==== DATA LISTING
(** What [obj[key]] finds on an object literal used as a dictionary. *)
Inductive Property (A : Type) :=
| Own (a : A)
| Inherited
| Absent.

Arguments Own {A} a.
Arguments Inherited {A}.
Arguments Absent {A}.

Definition getProperty {A} (obj : gmap string A) (key : string) : Property A :=
  match obj !! key with
  | Some a => Own a
  | None =>
      if existsb (String.eqb key) objectPrototypeNames
      then Inherited
      else Absent
  end.

(** What [JSON.parse] hands to [handleRealtimeData]: [null], an object
    with the fields of the wire format, or any other value (a number, a
    string, a boolean, an array), on which [data.type] is [undefined]. *)
Inductive Frame :=
| JsonNull
| JsonObject (data : Event)
| JsonOther.

(** How a call of [handleRealtimeData] ends.  [Threw s written] is a
    [TypeError] with the store as it then is; [written] names the
    inherited property whose value received the status and metric
    assignments before the exception. *)
Inductive Outcome :=
| Returned (s : Store) (effects : list UiEffect)
| Threw (s : Store) (written : option string).

(** [handleRealtimeData] with the lookups of [this.machines] as the code
    makes them.  Reading [data.type] of [null] throws.  A [machineStatus]
    frame whose id finds an inherited value passes the guard, assigns
    [status] and the metrics onto that value, and throws in
    [updateMachineVisualStatus] at [machine.statusLight.material], before
    any collaborator is called. *)
Definition handleRealtimeData (frame : Frame) (s : Store) : Outcome :=
  match frame with
  | JsonNull => Threw s None
  | JsonOther => Returned s []
  | JsonObject data =>
      if String.eqb (ev_type data) "machineStatus" then
        match getProperty (machines s) (machineId data) with
        | Own _ =>
            let '(s', effects) := Factory.handleRealtimeData data s in
            Returned s' effects
        | Inherited => Threw s (Some (machineId data))
        | Absent => Returned s []
        end
      else
        let '(s', effects) := Factory.handleRealtimeData data s in
        Returned s' effects
  end.

End Prototype.

(** ** The predictive assessment in binary64 *)

Module Doubles.
Import Prototype.

Local Open Scope float_scope.

(** An integer as a number; exact below 2^53 in absolute value, which
    covers every clock reading and [Date] time value. *)
Definition ofZ (z : Z) : float :=
  if (z <? 0)%Z then - PrimFloat.of_uint63 (Uint63.of_Z (- z))
  else PrimFloat.of_uint63 (Uint63.of_Z z).

(** [undefined] read as a number. *)
Definition toNumber (v : option float) : float :=
  match v with
  | Some x => x
  | None => PrimFloat.nan
  end.

(** [Math.max(a, b)] and [Math.min(a, b)]. *)
Definition max (a b : float) : float :=
  if PrimFloat.is_nan a || PrimFloat.is_nan b then PrimFloat.nan
  else if a <? b then b else a.

Definition min (a b : float) : float :=
  if PrimFloat.is_nan a || PrimFloat.is_nan b then PrimFloat.nan
  else if b <? a then b else a.

(** The value of a finite double, exactly. *)
Definition exact (x : float) : option Q :=
  match Prim2SF x with
  | S754_zero _ => Some 0%Q
  | S754_finite s m e =>
      let q := if s then Z.neg m else Z.pos m in
      if (0 <=? e)%Z then Some (inject_Z (q * 2 ^ e))
      else Some (Qmake q (Z.to_pos (2 ^ (- e))))
  | _ => None
  end.

(** The values [Math.round] returns: an integer, or its argument when
    that is [NaN] or infinite. *)
Inductive Rounded :=
| Integer (n : Z)
| NotANumber
| Infinite (negative : bool).

(** [Math.round(x)]: the nearest integer, halves toward +infinity (the
    sign of a zero result is not kept). *)
Definition round (x : float) : Rounded :=
  match Prim2SF x with
  | S754_zero _ => Integer 0
  | S754_finite s m e =>
      let q := if s then Z.neg m else Z.pos m in
      if (0 <=? e)%Z then Integer (q * 2 ^ e)
      else Integer ((2 * q + 2 ^ (- e)) / (2 * 2 ^ (- e)))
  | S754_infinity s => Infinite s
  | S754_nan => NotANumber
  end.

(** [new Date(t)] for a number [t]: the time value after [TimeClip], in
    whole milliseconds; [None] is an invalid date. *)
Definition dateOf (t : float) : option Z :=
  match Prim2SF t with
  | S754_nan | S754_infinity _ => None
  | S754_zero _ => Some 0%Z
  | S754_finite s m e =>
      if 8640000000000000 <? PrimFloat.abs t then None
      else if (0 <=? e)%Z
      then Some ((if s then Z.neg m else Z.pos m) * 2 ^ e)%Z
      else
        let n := (Z.pos m / 2 ^ (- e))%Z in
        Some (if s then - n else n)%Z
  end.

(** The properties [calculatePredictiveMaintenance] reads of a stored
    machine; [lastMaintenance] is the time value of a valid date. *)
Record Machine := {
  temperature : float;
  vibration : float;
  efficiency : float;
  lastMaintenance : Z
}.

(** [None] is a factor read as [undefined]. *)
Record Factors := {
  f_temperature : option float;
  f_vibration : option float;
  f_efficiency : option float;
  runTime : float;
  historicalPattern : float
}.

Record Assessment := {
  riskScore : float;
  daysToMaintenance : Rounded;
  predictedMaintenanceDate : option Z;
  factors : Factors;
  recommendation : Predictive.Recommendation
}.

Definition getMaintenanceRecommendation (riskScore daysToMaintenance : float)
    : Predictive.Recommendation :=
  if 0x1.999999999999ap-1 <? riskScore then
    {| Predictive.priority := "CRITICAL";
       Predictive.action := "🚨 Programar técnico inmediatamente";
       Predictive.color := "#ff4757" |}
  else if 0x1.3333333333333p-1 <? riskScore then
    {| Predictive.priority := "HIGH";
       Predictive.action := "⚠️ Programar técnico en 24-48 horas";
       Predictive.color := "#ffa502" |}
  else if daysToMaintenance <=? 2 then
    {| Predictive.priority := "MEDIUM";
       Predictive.action := "📅 Programar técnico esta semana";
       Predictive.color := "#3742fa" |}
  else
    {| Predictive.priority := "LOW";
       Predictive.action := "✅ Funcionamiento normal";
       Predictive.color := "#00ff88" |}.

(** The [factors] object.  An inherited value has none of the four
    properties, and [new Date(undefined).getTime()] is [NaN]. *)
Definition factorsOf (machine : option Machine) (now : Z) (rnd : float)
    : Factors :=
  {| f_temperature := temperature <$> machine;
     f_vibration := vibration <$> machine;
     f_efficiency := efficiency <$> machine;
     runTime :=
       ofZ now - toNumber ((fun m => ofZ (lastMaintenance m)) <$> machine);
     historicalPattern := rnd * 0x1.3333333333333p-2 + 0x1.6666666666666p-1 |}.

Definition tempRisk (f : Factors) : float :=
  max 0 ((toNumber (f_temperature f) - 75) / 25).

Definition vibrationRisk (f : Factors) : float :=
  toNumber (f_vibration f) / 10.

Definition efficiencyRisk (f : Factors) : float :=
  max 0 ((85 - toNumber (f_efficiency f)) / 20).

Definition timeRisk (f : Factors) : float :=
  min 1 (runTime f / (30 * 24 * 60 * 60 * 1000)).

Definition overallRisk (f : Factors) : float :=
  (tempRisk f + vibrationRisk f + efficiencyRisk f + timeRisk f) / 4.

(** The local [daysToMaintenance]. *)
Definition maintenanceWindow (risk : float) : float :=
  max 0 (14 - risk * 14).

(** The argument of [new Date(...)]: the clock reading plus the window
    in milliseconds, multiplied out in source order. *)
Definition dateArgument (now : Z) (window : float) : float :=
  ofZ now + window * 24 * 60 * 60 * 1000.

(** [now_run] and [now_date] are the two [Date.now()] readings and [rnd]
    the [Math.random()] draw; [None] is the [null] returned when
    [this.machines[machineId]] is [undefined]. *)
Definition calculatePredictiveMaintenance (machineId : string)
    (now_run now_date : Z) (rnd : float) (machines : gmap string Machine)
    : option Assessment :=
  let assessment (machine : option Machine) :=
    let factors := factorsOf machine now_run rnd in
    let overallRisk := overallRisk factors in
    let daysToMaintenance := maintenanceWindow overallRisk in
    {| riskScore := overallRisk;
       daysToMaintenance := round daysToMaintenance;
       predictedMaintenanceDate :=
         dateOf (dateArgument now_date daysToMaintenance);
       factors := factors;
       recommendation :=
         getMaintenanceRecommendation overallRisk daysToMaintenance |} in
  match getProperty machines machineId with
  | Own machine => Some (assessment (Some machine))
  | Inherited => Some (assessment None)
  | Absent => None
  end.

(** Three readings of MACHINE_C1: one at which binary64 rounding decides
    the day count (82.5 degrees, vibration 10, efficiency 63), and the
    mild and the overheated readings of [Demo]. *)
Definition borderline : Machine :=
  {| temperature := 82.5; vibration := 10; efficiency := 63;
     lastMaintenance := 1698704000000 |}.

Definition mild : Machine :=
  {| temperature := 75; vibration := 4; efficiency := 85;
     lastMaintenance := 1698704000000 |}.

Definition overheated : Machine :=
  {| temperature := 200; vibration := 5; efficiency := 85;
     lastMaintenance := 1698704000000 |}.

End Doubles.

(** ** Machine selection *)

Module Selecting.
Import Factory Prototype.

(** [this.selectedMachine] and, for every machine id, the emissive colour
    of its body material as far as [selectMachine] has written it (a body
    never written keeps the material's black).  The camera move and the
    info panel that follow a successful selection are view effects and are
    left out. *)
Record Selection := {
  selectedMachine : option string;
  emissive : gmap string Z
}.

Definition noSelection : Selection :=
  {| selectedMachine := None; emissive := ∅ |}.

Definition emissiveOf (sel : Selection) (id : string) : Z :=
  default 0%Z (emissive sel !! id).

(** Truthiness of a string: every string but the empty one. *)
Definition truthyString (x : string) : bool := negb (String.eqb x "").

(** How a call ends. *)
Inductive Completion := Completed | TypeError.

(** What the guard of the deselect step finds: the previous selection
    and the value of [this.machines[previous]], when the previous
    selection is truthy. *)
Definition previousSelection (s : Store) (sel : Selection)
    : option (string * Property Machine) :=
  match selectedMachine sel with
  | Some previous =>
      if truthyString previous
      then Some (previous, getProperty (machines s) previous)
      else None
  | None => None
  end.

(** [selectMachine].  A value inherited under the previous or the new id
    is truthy and has no [body]: reading [body.material] of it throws, at
    the deselect step before anything is written, or at the highlight
    step after [this.selectedMachine] has been assigned. *)
Definition selectMachine (machineId : string) (s : Store) (sel : Selection)
    : Selection * Completion :=
  match previousSelection s sel with
  | Some (_, Inherited) => (sel, TypeError)
  | found =>
      let deselected :=
        match found with
        | Some (previous, Own _) => <[previous := 0x000000%Z]> (emissive sel)
        | _ => emissive sel
        end in
      match getProperty (machines s) machineId with
      | Own _ =>
          ({| selectedMachine := Some machineId;
              emissive := <[machineId := 0x666666%Z]> deselected |},
           Completed)
      | Inherited =>
          ({| selectedMachine := Some machineId; emissive := deselected |},
           TypeError)
      | Absent =>
          ({| selectedMachine := Some machineId; emissive := deselected |},
           Completed)
      end
  end.

(** A sequence of clicks, oldest first; each click is a call of its own,
    so a call that throws does not stop the later ones. *)
Definition selectAll (ids : list string) (s : Store) (sel : Selection)
    : Selection :=
  fold_left (fun acc id => fst (selectMachine id s acc)) ids sel.

(** Exactly the selected machine, if it is stored, is highlighted. *)
Definition highlightMatches (s : Store) (sel : Selection) : Prop :=
  ∀ id : string,
    emissiveOf sel id
    = if decide (selectedMachine sel = Some id ∧ is_Some (machines s !! id))
      then 0x666666%Z else 0x000000%Z.

(** The previous selection, if any, finds no inherited value. *)
Definition selectionSound (s : Store) (sel : Selection) : Prop :=
  ∀ previous, selectedMachine sel = Some previous →
    getProperty (machines s) previous ≠ Inherited.

End Selecting.

(** * Properties *)

(** ** Line-status aggregation *)

Module AggregationFacts.
Import Factory.

Lemma includes_iff (x : string) (l : list string) :
  existsb (String.eqb x) l = true ↔ x ∈ l.
Proof.
  rewrite existsb_exists, list_elem_of_In. split.
  - intros (y & Hy & Heq). apply String.eqb_eq in Heq. by subst.
  - intros Hx. exists x. split; [done | apply String.eqb_refl].
Qed.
========
WHAT THE EXERCISE ASKS — Tell me how many lines in the entries contain the string "timeRisk", and give nothing besides that number.

PROBLEM SOLUTION — 2